▸ THE TASK:
What appears from the first line of the data below through the line containing "Definition set_rows (x", both included, should be copied exactly, and nothing else.

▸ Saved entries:
Definition set_conversations (x : gmap Z Conversation) (t : Tables) : Tables :=
  {| tb_conversations := x; tb_messages := tb_messages t; tb_responses := tb_responses t;
     tb_outbox := tb_outbox t; tb_created := tb_created t; tb_rows := tb_rows t |}.
Definition set_messages (x : gmap Z Message) (t : Tables) : Tables :=
  {| tb_conversations := tb_conversations t; tb_messages := x; tb_responses := tb_responses t;
     tb_outbox := tb_outbox t; tb_created := tb_created t; tb_rows := tb_rows t |}.
Definition set_responses (x : gmap Z ResponseRun) (t : Tables) : Tables :=
  {| tb_conversations := tb_conversations t; tb_messages := tb_messages t; tb_responses := x;
     tb_outbox := tb_outbox t; tb_created := tb_created t; tb_rows := tb_rows t |}.
Definition set_outbox (x : gmap Z OutboxEvent) (t : Tables) : Tables :=
  {| tb_conversations := tb_conversations t; tb_messages := tb_messages t; tb_responses := tb_responses t;
     tb_outbox := x; tb_created := tb_created t; tb_rows := tb_rows t |}.
Definition set_created (x : gmap Z Z) (t : Tables) : Tables :=
  {| tb_conversations := tb_conversations t; tb_messages := tb_messages t; tb_responses := tb_responses t;
     tb_outbox := tb_outbox t; tb_created := x; tb_rows := tb_rows t |}.
Definition set_rows (x : list Row) (t : Tables) : Tables :=
  {| tb_conversations := tb_conversations t; tb_messages := tb_messages t; tb_responses := tb_responses t;
     tb_outbox := tb_outbox t; tb_created := tb_created t; tb_rows := x |}.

▸ ANSWER TO THIS PROBLEM:
Definition set_conversations (x : gmap Z Conversation) (t : Tables) : Tables :=
  {| tb_conversations := x; tb_messages := tb_messages t; tb_responses := tb_responses t;
     tb_outbox := tb_outbox t; tb_created := tb_created t; tb_rows := tb_rows t |}.
Definition set_messages (x : gmap Z Message) (t : Tables) : Tables :=
  {| tb_conversations := tb_conversations t; tb_messages := x; tb_responses := tb_responses t;
     tb_outbox := tb_outbox t; tb_created := tb_created t; tb_rows := tb_rows t |}.
Definition set_responses (x : gmap Z ResponseRun) (t : Tables) : Tables :=
  {| tb_conversations := tb_conversations t; tb_messages := tb_messages t; tb_responses := x;
     tb_outbox := tb_outbox t; tb_created := tb_created t; tb_rows := tb_rows t |}.
Definition set_outbox (x : gmap Z OutboxEvent) (t : Tables) : Tables :=
  {| tb_conversations := tb_conversations t; tb_messages := tb_messages t; tb_responses := tb_responses t;
     tb_outbox := x; tb_created := tb_created t; tb_rows := tb_rows t |}.
Definition set_created (x : gmap Z Z) (t : Tables) : Tables :=
  {| tb_conversations := tb_conversations t; tb_messages := tb_messages t; tb_responses := tb_responses t;
     tb_outbox := tb_outbox t; tb_created := x; tb_rows := tb_rows t |}.
Definition set_rows (x : list Row) (t : Tables) : Tables :=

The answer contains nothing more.